The first car, number 2301, was presented to the public at InnoTrans Berlin in September 2008 and delivered on March 11. Eight days later, the vehicle was introduced to the Munich press by Munich's Lord Mayor Christian Ude and MVG boss Herbert König and completed its maiden journey. In the same year three other cars, numbers 2302 to 2304, were finished and delivered. All four trains received only a provisional authorization, since among other things it was believed that the tram carriages would not adhere to the track gauge; additionally the new trains were not allowed to pass the older P-cars at speed. In December 2008, following a timetable change, the cars entered service on lines 20 and 21, and also later on line 19. The approval was abruptly aborted by the Oberbayern technical supervisory authority on 19 July 2010 due to problems with the chassis, meaning that the trains could no longer be used in regular service until December 2011. The delivery of the other cars was scheduled for mid-2011 but they did not come until spring 2012. They entered service on the lines 19, 20 and 21, and on line 22 since December 2012 replacing older vehicles on those lines.

=== First issues ===
At the end of March 2012, MVG announced that damage had occurred to the wheels of nine cars, where the rubber grommets between the tire and the wheel had cracked after a few weeks and had to be replaced. A commissioned report mentioned errors in the composition and the production of the rubber elements as a cause. The issue of definitive authorization, planned on April 1, 2012, was thereby halted. In order to keep the lines running, the planned conversion of the predecessor R series trains was delayed, and plans were drafted to borrow trams from other companies. The rubber parts were finally replaced in summer 2012, with the provisional approval extended by nine months, to approve the new parts. Following further software changes to the doors and air-conditioning systems, the final approval of the trams was postponed again from 31 May to 30 September 2013, when the trams received their final approval. On 10 May 2016 the trams received approval to operate lines 17, 27 and 28.

Due to the deficiencies with the trains, a transitional timetable was put in place for 2013, which added extra peak time journeys using the trams if they were available, and the replacement of the trams with buses if they were not. In addition, since the timetable change, the trams have been used on the newly opened line 22. Owing to the problems with the trams, MVG announced on 28 September 2012 that they had chosen not to exercise their option of a further eight trams, instead ordering eight new Siemens Avenio trams, designated as the T series.

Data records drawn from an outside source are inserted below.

Example test_extract_page_data_main_priority :
  let doc :=
    [Dom.Element "html" []
       [Dom.Element "head" [] [];
        Dom.Element "body" []
          [Dom.Element "nav" [] [Dom.Element "p" [] [Dom.Text "Navigation paragraph"]];
           Dom.Element "main" []
             [Dom.Element "h1" [] [Dom.Text "Main Title"];
              Dom.Element "p" [] [Dom.Text "Main paragraph content."]]]]] in
  let data :=
    extractPageData Whatwg.construct (fun _ => Some doc) "page" "https://blog.boot.dev" in
  h1 data = "Main Title" ∧ first_paragraph data = "Main paragraph content.".
Proof. split; reflexivity. Qed.

Example test_extract_page_data_missing :
  let doc :=
    [Dom.Element "html" []
       [Dom.Element "head" [] [];
        Dom.Element "body" []
          [Dom.Element "div" [] [Dom.Text "No h1, p, links, or images"]]]] in
  extractPageData Whatwg.construct (fun _ => Some doc) "page" "https://blog.boot.dev" =
  {| url := "https://blog.boot.dev";
     h1 := "";
     first_paragraph := "";
     outgoing_links := [];
     image_urls := [] |}.
Proof. reflexivity. Qed.

Example test_crawl_site :
  (fun o => match o with
            | Done st => Some (map_to_list (pages st), requests st)
            | _ => None
            end) (Site.crawl 2 "https://h.co") =
  Some ([("h.co/missing", 1); ("h.co/a", 2); ("h.co", 2)],
        ["https://h.co"; "https://h.co/a"; "https://h.co/missing"]) ∧
  Site.crawl 1 "https://h.co" = OutOfFuel.
Proof. split; vm_compute; reflexivity. Qed.

(** ** Further properties of the extractors *)

Lemma trim_end_idem (s : string) : Js.trim_end (Js.trim_end s) = Js.trim_end s.
Proof.
  induction s as [|c s IH]; [done|].
  cbn [Js.trim_end]. destruct (Js.trim_end s) as [|d r] eqn:Hr.
  - destruct (Js.is_white c) eqn:Hc; [done|]. cbn. by rewrite Hc.
  - change (Js.trim_end (String c (String d r)))
      with (match Js.trim_end (String d r) with
            | EmptyString =>
                if Js.is_white c then EmptyString else String c EmptyString
            | String d' r' => String c (String d' r')
            end).
    by rewrite IH.
Qed.

Lemma trim_start_fix (s : string) :
  Js.trim_start (Js.trim_start s) = Js.trim_start s.
Proof.
  induction s as [|c s IH]; [done|].
  cbn. destruct (Js.is_white c) eqn:Hc; [done|]. cbn. by rewrite Hc.
Qed.

Lemma trim_start_trim_end (s : string) :
  Js.trim_start s = s → Js.trim_start (Js.trim_end s) = Js.trim_end s.
Proof.
  destruct s as [|c s]; [done|]. cbn.
  destruct (Js.is_white c) eqn:Hc.
  - intros H. exfalso.
    assert (∀ t, String.length (Js.trim_start t) ≤ String.length t)%nat as Hlen.
    { induction t as [|d t IHt]; [done|]. cbn. destruct (Js.is_white d); cbn; lia. }
    specialize (Hlen s). rewrite H in Hlen. cbn in Hlen. lia.
  - intros _. destruct (Js.trim_end s); cbn; by rewrite Hc.
Qed.

Lemma trim_fixed (s : string) :
  Js.trim_start (Js.trim s) = Js.trim s ∧ Js.trim_end (Js.trim s) = Js.trim s.
Proof.
  unfold Js.trim. split.
  - apply trim_start_trim_end, trim_start_fix.
  - apply trim_end_idem.
Qed.

Lemma trim_idem (s : string) : Js.trim (Js.trim s) = Js.trim s.
Proof.
  destruct (trim_fixed s) as [Hs He]. unfold Js.trim at 1. by rewrite Hs, He.
Qed.

Lemma head_filter_first {A : Type} (p : A -> bool) (pre post : list A) (e : A) :
  p e = true → Forall (fun x => p x = false) pre →
  head (List.filter p (pre ++ e :: post)) = Some e.
Proof.
  intros He Hpre. induction Hpre as [|x pre Hx _ IH]; cbn.
  - by rewrite He.
  - by rewrite Hx.
Qed.

Lemma filter_none {A : Type} (p : A -> bool) (l : list A) :
  Forall (fun x => p x = false) l → List.filter p l = [].
Proof. induction 1 as [|x l Hx _ IH]; cbn; [done|]. by rewrite Hx. Qed.

Lemma elem_of_querySelectorAll (name : string) (doc : Dom.document) (el : Dom.node) :
  el ∈ Dom.querySelectorAll name doc ↔
  el ∈ Dom.descendants doc ∧ Dom.has_name name el = true.
Proof.
  unfold Dom.querySelectorAll. rewrite !list_elem_of_In. apply filter_In.
Qed.

Lemma elem_of_resolved_refs (newURL : URLConstructor) (attr baseURL u : string)
    (els : list Dom.node) :
  u ∈ resolved_refs newURL Js.truthy attr baseURL els ↔
  ∃ el ref o, el ∈ els ∧ Dom.getAttribute el attr = Some ref ∧ ref ≠ "" ∧
              newURL ref (Some baseURL) = Some o ∧ u = href o.
Proof.
  unfold resolved_refs. rewrite list_elem_of_In, in_flat_map. split.
  - intros (el & Hel & Hu). apply list_elem_of_In in Hel.
    destruct (Dom.getAttribute el attr) as [ref|] eqn:Hattr; [|done].
    destruct ref as [|ch ref]; [done|]. cbn in Hu.
    destruct (newURL _ (Some baseURL)) as [o|] eqn:Ho; [|done].
    destruct Hu as [<-|[]]. by exists el, (String ch ref), o.
  - intros (el & ref & o & Hel & Hattr & Hne & Ho & ->).
    exists el. split; [by apply list_elem_of_In|].
    rewrite Hattr. destruct ref as [|ch ref]; [done|]. cbn. rewrite Ho. by left.
Qed.

Lemma resolved_refs_length (newURL : URLConstructor) (keep : string -> bool)
    (attr baseURL : string) (els : list Dom.node) :
  (length (resolved_refs newURL keep attr baseURL els) ≤ length els)%nat.
Proof.
  unfold resolved_refs. induction els as [|el els IH]; [done|].
  cbn. rewrite length_app.
  destruct (Dom.getAttribute el attr) as [ref|]; [|cbn; lia].
  destruct (keep ref); [|cbn; lia].
  destruct (newURL ref (Some baseURL)); cbn; lia.
Qed.

Lemma resolved_refs_unresolvable (newURL : URLConstructor) (keep : string -> bool)
    (attr baseURL : string) (els : list Dom.node) :
  (∀ ref, newURL ref (Some baseURL) = None) →
  resolved_refs newURL keep attr baseURL els = [].
Proof.
  intros Hbase. unfold resolved_refs. induction els as [|el els IH]; [done|].
  cbn. rewrite IH. destruct (Dom.getAttribute el attr) as [ref|]; [|done].
  destruct (keep ref); [|done]. by rewrite Hbase.
Qed.

(** X1: the title and the first paragraph come back trimmed: they neither
    start nor end with white space, so trimming them again changes nothing. *)
Theorem extracted_text_is_trimmed
    (JSDOM : string -> option Dom.document) (html : string) :
  Js.trim (getH1FromHTML JSDOM html) = getH1FromHTML JSDOM html ∧
  Js.trim_start (getH1FromHTML JSDOM html) = getH1FromHTML JSDOM html ∧
  Js.trim_end (getH1FromHTML JSDOM html) = getH1FromHTML JSDOM html ∧
  Js.trim (getFirstParagraphFromHTML JSDOM html) = getFirstParagraphFromHTML JSDOM html ∧
  Js.trim_start (getFirstParagraphFromHTML JSDOM html) =
    getFirstParagraphFromHTML JSDOM html ∧
  Js.trim_end (getFirstParagraphFromHTML JSDOM html) =
    getFirstParagraphFromHTML JSDOM html.
Proof.
  unfold getH1FromHTML, getFirstParagraphFromHTML.
  destruct (JSDOM html) as [doc|]; [|done].
  cbv zeta.
  repeat split; first [apply trim_idem | apply trim_fixed].
Qed.

(** X2: [getH1FromHTML] reads the first [h1] in document order: on a document
    whose elements, in tree order, are [pre], then an [h1], then [post], with
    no [h1] in [pre], it returns the trimmed text of that [h1] whatever
    [post] holds; on a document without any [h1] it returns the empty
    string. *)
Theorem getH1FromHTML_first_in_document_order
    (JSDOM : string -> option Dom.document) (html : string) (doc : Dom.document) :
  JSDOM html = Some doc →
  (∀ pre e post,
     Dom.descendants doc = pre ++ e :: post →
     Dom.has_name "h1" e = true →
     Forall (fun x => Dom.has_name "h1" x = false) pre →
     getH1FromHTML JSDOM html = Js.trim (Dom.textContent e)) ∧
  (Forall (fun x => Dom.has_name "h1" x = false) (Dom.descendants doc) →
   getH1FromHTML JSDOM html = "").
Proof.
  intros Hdoc. unfold getH1FromHTML, Dom.querySelector, Dom.querySelectorAll.
  rewrite Hdoc. split.
  - intros pre e post -> He Hpre. by rewrite head_filter_first.
  - intros Hnone. by rewrite filter_none.
Qed.

Lemma getH1FromHTML_first_in_document_order_witness :
  let doc :=
    [Dom.Element "html" []
       [Dom.Element "body" []
          [Dom.Element "div" [] [Dom.Element "h1" [] [Dom.Text " Deep "]];
           Dom.Element "h1" [] [Dom.Text "Later"]]]] in
  getH1FromHTML (fun _ => Some doc) "page" = "Deep".
Proof.
  intros doc.
  refine (proj1 (getH1FromHTML_first_in_document_order (fun _ => Some doc) "page"
                   doc eq_refl)
            [Dom.Element "html" []
               [Dom.Element "body" []
                  [Dom.Element "div" [] [Dom.Element "h1" [] [Dom.Text " Deep "]];
                   Dom.Element "h1" [] [Dom.Text "Later"]]];
             Dom.Element "body" []
               [Dom.Element "div" [] [Dom.Element "h1" [] [Dom.Text " Deep "]];
                Dom.Element "h1" [] [Dom.Text "Later"]];
             Dom.Element "div" [] [Dom.Element "h1" [] [Dom.Text " Deep "]]]
            (Dom.Element "h1" [] [Dom.Text " Deep "])
            [Dom.Element "h1" [] [Dom.Text "Later"]] eq_refl eq_refl _).
  repeat constructor.
Defined.

Lemma node_nested_ind (P : Dom.node -> Prop) :
  (∀ l attrs cs, Forall P cs → P (Dom.Element l attrs cs)) →
  (∀ d, P (Dom.Text d)) →
  (∀ d, P (Dom.Comment d)) →
  ∀ n, P n.
Proof.
  intros Hel Htext Hcomment. fix IH 1. intros [l attrs cs|d|d]; [|done..].
  apply Hel. induction cs as [|c cs IHcs]; constructor; [apply IH|exact IHcs].
Qed.

(** The descendants of a descendant are descendants. *)
Lemma elements_trans (n e x : Dom.node) :
  e ∈ Dom.elements n → x ∈ Dom.descendants (Dom.childNodes_of e) →
  x ∈ Dom.elements n.
Proof.
  revert e x. induction n as [l attrs cs IH|d|d] using node_nested_ind;
    intros e x He Hx; [|by apply elem_of_nil in He..].
  cbn in He |- *. apply elem_of_cons in He as [->|He]; [by right|].
  right. apply list_elem_of_In, in_flat_map in He as (c & Hc & He).
  apply list_elem_of_In, in_flat_map. exists c. split; [done|].
  apply list_elem_of_In. rewrite Forall_forall in IH.
  apply (IH c (proj2 (list_elem_of_In _ _) Hc) e x); [|done].
  by apply list_elem_of_In.
Qed.

Lemma descendants_trans (doc : Dom.document) (e x : Dom.node) :
  e ∈ Dom.descendants doc → x ∈ Dom.descendants (Dom.childNodes_of e) →
  x ∈ Dom.descendants doc.
Proof.
  unfold Dom.descendants at 1 3. intros He Hx.
  apply list_elem_of_In, in_flat_map in He as (c & Hc & He).
  apply list_elem_of_In, in_flat_map. exists c. split; [done|].
  apply list_elem_of_In. eapply elements_trans; [|done]. by apply list_elem_of_In.
Qed.

Lemma head_elem_of {A : Type} (l : list A) (x : A) : head l = Some x → x ∈ l.
Proof. destruct l; [done|]. intros [= ->]. by left. Qed.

=== Further cracks and return to service ===
On 12 December 2014, during maintenance work, cracks were discovered on the underside of the wagon boxes on seven different trams, which were then put out of operation. The other six trams approved for passenger operation showed no abnormalities, with MVG implementing shorter periods between checks for the six unaffected trams. After further inspections by Stadler, on 7 January 2015, TAB, the Technical Supervisory Authority, ordered that vehicles which had not previously been affected by the damage should also decommissioned and remedied. The vehicles were returned to service in May.